The section path is the path one must take to get to a particular item in the tree. For instance, a section number of "1.2.4" actually implies a sequence of steps: find section 1, find subsection 2, find sub-subsection 4. Internally, paths are stored as a linked list structure built out of tuples. In this case, the path would be (4, (2, (1, None))). Each time a child element (a subsection) is visited, a new tuple is created that wraps around the existing path: (1, (4, (2, (1, None)))). When a sibling (the next item at the current level) is visited, the number at the head of the list is incremented: (2, (4, (2, (1, None)))). Once a string representation of the path is needed, the linked list is converted to a list of strings, reversed, and joined with a '.', forming, in the above example, 1.2.4.2.

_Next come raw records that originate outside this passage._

(** * Food-Order Hub: owner dashboard and customer order history

    A shallow embedding of the handlers of
    [src/components/orders/RestaurantOwnerDashboard.jsx] (registration,
    restaurant visibility polling, order queue, status filter) and of
    [components/orders/OrderHistory.jsx] (image resolution and per-restaurant
    segmentation), with the properties of the design document proved about
    them.

    Conventions of the embedding.
    - A JavaScript string is a [string] whose characters are code units
      below 256.
    - [null] and [undefined] are [None]; a value is truthy when it is
      [Some] non-empty string, or any object.
    - The hosted store (auth, tables, storage) is outside the repository: a
      handler receives the store's answers as inputs and records the calls
      it issues in a trace.
    - Amounts ([price], [quantity]) are JavaScript numbers; the handlers
      only add, multiply and format them, so the embedding is written over
      the interface [JSNumber], with integers and binary64 numbers as
      instances. *)

From Stdlib Require Import ZArith Ascii String List Permutation Sorted Lia.
From Stdlib Require Import Floats.PrimFloat.
From stdpp Require Import base option list strings gmap pretty.

Open Scope string_scope.
Open Scope list_scope.

(** ** JavaScript strings *)

Module JsString.

(** Code units that [String.prototype.trim] removes (white space and line
    terminators below 256): TAB, LF, VT, FF, CR, SPACE, NBSP. *)
Definition is_ws (c : ascii) : bool :=
  let n := nat_of_ascii c in
  (Nat.eqb n 9 || Nat.eqb n 10 || Nat.eqb n 11 || Nat.eqb n 12 ||
   Nat.eqb n 13 || Nat.eqb n 32 || Nat.eqb n 160)%bool.

Fixpoint trimStart (s : string) : string :=
  match s with
  | EmptyString => EmptyString
  | String c s' => if is_ws c then trimStart s' else s
  end.

Fixpoint trimEnd (s : string) : string :=
  match s with
  | EmptyString => EmptyString
  | String c s' =>
      match trimEnd s' with
      | EmptyString => if is_ws c then EmptyString else String c EmptyString
      | t => String c t
      end
  end.

(** [s.trim()] *)
Definition trim (s : string) : string := trimEnd (trimStart s).

(** ASCII lower-casing, the only folding the [i] flag performs on the
    letters of [http] and [https]. *)
Definition lower (c : ascii) : ascii :=
  let n := nat_of_ascii c in
  if (Nat.leb 65 n && Nat.leb n 90)%bool then ascii_of_nat (n + 32) else c.

(** [p] is a prefix of [s] up to ASCII case. *)
Fixpoint prefix_ci (p s : string) : bool :=
  match p, s with
  | EmptyString, _ => true
  | String a p', String b s' =>
      (Ascii.eqb (lower a) (lower b) && prefix_ci p' s')%bool
  | String _ _, EmptyString => false
  end.

(** [/^https?:\/\//i.test(s)] *)
Definition test_http (s : string) : bool :=
  (prefix_ci "http://" s || prefix_ci "https://" s)%bool.

(** [s.startsWith(p)] *)
Definition startsWith (s p : string) : bool := String.prefix p s.

(** [s.replace(/^\/+/, '')] *)
Fixpoint strip_leading_slashes (s : string) : string :=
  match s with
  | String "/" s' => strip_leading_slashes s'
  | _ => s
  end.

(** A string that does not begin with white space. *)
Definition starts_clean (s : string) : Prop :=
  match s with
  | EmptyString => True
  | String c _ => is_ws c = false
  end.

(** Truthiness of a nullable string. *)
Definition truthy (v : option string) : bool :=
  match v with
  | Some EmptyString | None => false
  | Some _ => true
  end.

(** [a || b] on nullable strings. *)
Definition or_else (a b : option string) : option string :=
  if truthy a then a else b.







End JsString.

(** ** JavaScript numbers *)

(** The arithmetic the handlers apply to amounts: the literal [0], [a + b]
    and [a * b]. *)
Class JSNumber (num : Type) := {
  num_zero : num;
  num_add : num -> num -> num;
  num_mul : num -> num -> num
}.

(** [x.toFixed(2)] *)
Class ToFixed (num : Type) := toFixed2 : num -> string.

(** Arithmetic in which sums may be regrouped and reordered, as on amounts
    that are integers (binary floating point does not have this in
    general). *)
Class ExactArith (num : Type) `{JSNumber num} : Prop := {
  num_add_comm : forall a b : num, num_add a b = num_add b a;
  num_add_assoc : forall a b c : num, num_add a (num_add b c) = num_add (num_add a b) c;
  num_add_zero_l : forall a : num, num_add num_zero a = a
}.

(** Integer amounts. *)
#[export] Instance Z_JSNumber : JSNumber Z := {|
  num_zero := 0%Z;
  num_add := Z.add;
  num_mul := Z.mul
|}.

#[export] Instance Z_ToFixed : ToFixed Z := fun z => pretty z +:+ ".00".

#[export] Instance Z_ExactArith : ExactArith Z.
Proof. split; simpl; intros; lia. Qed.

(** Amounts as the browser holds them: IEEE 754 binary64, rounding to
    nearest. *)
#[export] Instance binary64_JSNumber : JSNumber PrimFloat.float := {|
  num_zero := PrimFloat.zero;
  num_add := PrimFloat.add;
  num_mul := PrimFloat.mul
|}.

(** The sum of a list of amounts, from [0], left to right. *)
Definition num_sum {num} `{JSNumber num} (l : list num) : num :=
  fold_left num_add l num_zero.

(** ** Exceptions *)

(** The outcome of code that may throw. *)
Inductive result (E A : Type) : Type :=
| Ok (a : A)
| Raised (e : E).

Arguments Ok {E A} a.
Arguments Raised {E A} e.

This recipe takes advantage of several powerful features of the Python language. By using Python 2.3's property() builtin, I was able to reduce the syntax to simple dot-notation. Manipulation of the linked list and section tree was facilitated by "tuple unpacking", which allows you to easily extract multiple values from a tuple or other sequence. Nested functions allowed me to hide the recursive helper function, recurse(), from the user of print_toc(). Finally, the use of Python's built-in list and tuple data types allowed me to represent the table of contents tree directly in Python with a minimal amount of fuss.